My girlfriend has an expression for the things that you do just because they were on the schedule: “checking the box.” She lets the phrase drop laconically, sounds almost disappointed with herself – “Nah, I only swam half a mile, I was just checking the box” or “I hit a quick yoga session, just checking the box.” With her typical humility, Alison makes it sound like doing something just because it’s on her list is a disadvantage or not to be praised. The net effect of her observance of the habits she wants to have, though, is that she’s one of the most accomplished and efficient people I know. For someone who describes herself as inherently lazy, she’s pretty inspiring when she puts her mind to getting things done.
So this week, we decided to get some things done. Our first day on North Captiva, we were determined to accomplish a bottle of sparkling white and orange juice before noon. By Jove, we did it, and fortified thusly with mimosas, we were resolved to check out the resort pool. We’ve been back to that pool every day this week. We’ve walked on the beach and collected shells (I jumped into the water, which really was just checking the box, because the Gulf is still ridiculously cold); we’ve taken the golf carts around and explored; I went for a three-mile run yesterday morning while Alison got some writing done; Alison’s blogged and I’ve actually made progress on my novel, plus sketched out some details for a short story I’d like to write and sell sometime soon. In fact, I worked for a couple hours yesterday and it felt magnanimous. The mental exercise was probably good for burning off some of the ethyl haze from the week to that point.

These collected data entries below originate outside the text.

(* ===== verification/CMem.v ===== *)
(** * Byte-addressed memory

    C objects in memory are little-endian sequences of bytes; an address that was
    never written reads as zero.  The allocator of project4 stores 16-bit
    [slob_t] fields and a 32-bit size header through these accessors. *)

From S2P Require Import Prelude.

Local Open Scope Z_scope.

Abbreviation memory := (gmap Z Z).

Definition byte (m : memory) (a : Z) : Z := default 0 (m !! a).

Definition load16 (m : memory) (a : Z) : Z := s16 (byte m a + 256 * byte m (a + 1)).

Definition store16 (m : memory) (a v : Z) : memory :=
  <[a + 1 := (v / 256) mod 256]> (<[a := v mod 256]> m).

Definition load32 (m : memory) (a : Z) : Z :=
  byte m a + 256 * byte m (a + 1) + 65536 * byte m (a + 2) + 16777216 * byte m (a + 3).

Definition store32 (m : memory) (a v : Z) : memory :=
  <[a + 3 := (v / 16777216) mod 256]> (<[a + 2 := (v / 65536) mod 256]>
    (<[a + 1 := (v / 256) mod 256]> (<[a := v mod 256]> m))).

(** 64-bit words, as two 32-bit ones. *)
Definition load64 (m : memory) (a : Z) : Z := load32 m a + 4294967296 * load32 m (a + 4).

Definition store64 (m : memory) (a v : Z) : memory := store32 (store32 m a v) (a + 4) (v / 4294967296).

(** [memset(a, 0, n)]. *)
Fixpoint memset0 (m : memory) (a : Z) (n : nat) : memory :=
  match n with
  | O => m
  | S n' => memset0 (<[a := 0]> m) (a + 1) n'
  end.

(** [m] and [m'] hold the same bytes from [lo] (included) to [hi] (excluded). *)
Definition agree (lo hi : Z) (m m' : memory) : Prop := ∀ x, lo <= x < hi → byte m x = byte m' x.

#[global] Instance agree_equiv lo hi : Equivalence (agree lo hi).
Proof.
  split; unfold agree.
  - intros m x Hx. done.
  - intros m m' H x Hx. symmetry. by apply H.
  - intros m1 m2 m3 H1 H2 x Hx. by rewrite H1, H2.
Qed.

Lemma byte_insert m a b v : byte (<[b := v]> m) a = if decide (b = a) then v else byte m a.
Proof. unfold byte. rewrite lookup_insert. by case_decide. Qed.

Ltac bytes := repeat (rewrite byte_insert; case_decide; try lia).

Lemma agree_sub lo hi lo' hi' m m' : lo <= lo' → hi' <= hi → agree lo hi m m' → agree lo' hi' m m'.
Proof. intros ?? H x Hx. apply H. lia. Qed.

#[global] Instance load16_proper a : Proper (agree a (a + 2) ==> eq) (λ m, load16 m a).
Proof. intros m m' H. unfold load16. rewrite !H by lia. reflexivity. Qed.

#[global] Instance load32_proper a : Proper (agree a (a + 4) ==> eq) (λ m, load32 m a).
Proof. intros m m' H. unfold load32. rewrite !H by lia. reflexivity. Qed.

Lemma load16_agree m m' a : agree a (a + 2) m m' → load16 m a = load16 m' a.
Proof. apply (load16_proper a). Qed.

Lemma load32_agree m m' a : agree a (a + 4) m m' → load32 m a = load32 m' a.
Proof. apply (load32_proper a). Qed.

Lemma store16_agree m a v lo hi : hi <= a ∨ a + 2 <= lo → agree lo hi (store16 m a v) m.
Proof. intros H x Hx. unfold store16. bytes. Qed.

Lemma store32_agree m a v lo hi : hi <= a ∨ a + 4 <= lo → agree lo hi (store32 m a v) m.
Proof. intros H x Hx. unfold store32. bytes. Qed.

Lemma memset0_agree m a n lo hi : hi <= a ∨ a + Z.of_nat n <= lo → agree lo hi (memset0 m a n) m.
Proof.
  revert m a. induction n as [|n IH]; intros m a H x Hx; simpl; [done|].
  rewrite IH by lia. bytes.
Qed.

Lemma memset0_byte m a n x : a <= x < a + Z.of_nat n → byte (memset0 m a n) x = 0.
Proof.
  revert m a. induction n as [|n IH]; intros m a H; simpl; [lia|].
  destruct (decide (x = a)) as [->|].
  - rewrite (memset0_agree _ _ _ a (a + 1)) by lia. bytes.
  - apply IH. lia.
Qed.

Lemma load16_store16 m a v : load16 (store16 m a v) a = s16 v.
Proof.
  unfold load16, store16. bytes. unfold wrap_s.
  replace (v mod 256 + 256 * ((v / 256) mod 256)) with (v mod 65536).
  - change (2 ^ 16) with 65536. change (2 ^ (16 - 1)) with 32768. f_equal. by rewrite Zplus_mod_idemp_l.
  - change 65536 with (256 * 256). rewrite Z.rem_mul_r by lia. lia.
Qed.

Lemma load32_store32 m a v : load32 (store32 m a v) a = u32 v.
Proof.
  unfold load32, store32. bytes. unfold wrap_u.
  change (2 ^ 32) with (256 * (256 * (256 * 256))).
  rewrite !(Z.rem_mul_r _ 256) by lia. rewrite !Z.div_div by lia. change (256 * 256) with 65536.
  change (65536 * 256) with 16777216. lia.
Qed.

Lemma load16_store16_ne m a b v : a + 2 <= b ∨ b + 2 <= a → load16 (store16 m b v) a = load16 m a.
Proof. intros. apply load16_agree, store16_agree. lia. Qed.

Lemma load32_store32_ne m a b v : a + 4 <= b ∨ b + 4 <= a → load32 (store32 m b v) a = load32 m a.
Proof. intros H. apply load32_agree, store32_agree. lia. Qed.

Lemma load64_store32_ne m a b v : a + 8 <= b ∨ b + 4 <= a → load64 (store32 m b v) a = load64 m a.
Proof. intros H. unfold load64. by rewrite !load32_store32_ne by lia. Qed.

Lemma load64_store64 m a v : 0 <= v < 2 ^ 64 → load64 (store64 m a v) a = v.
Proof.
  intros Hv. unfold load64, store64. rewrite load32_store32, (load32_store32_ne _ a) by lia. rewrite load32_store32.
  unfold wrap_u. change (2 ^ 32) with 4294967296. change (2 ^ 64) with (4294967296 * 4294967296) in Hv. dlia.
Qed.

Lemma store64_agree m a v lo hi : hi <= a ∨ a + 8 <= lo → agree lo hi (store64 m a v) m.
Proof. intros H. unfold store64. rewrite store32_agree by lia. apply store32_agree. lia. Qed.

#[export] Hint Resolve store16_agree store32_agree memset0_agree : cs544.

This week I’m breaking with measuring the passage of my life in six- and fifteen-minute intervals. We’re choosing activities that sound good to us to do, and ignoring the things that don’t. If we want to go walk on the beach, we will. Go back to bed? Don’t mind if I do. Having the world at the other end of phones and email accounts we aren’t obligated to answer, we’re not just checking boxes — we’re drawing them and thinking outside them and escaping them. Next week, I’ll be re-tethered to my job with clients baying about productions and data processing and billable hours, but I’ll have places inside my head that have been soaked in sunlight and shown a different way to think about the things that really matter to me. That last bit is a box that’s needed checking for a while.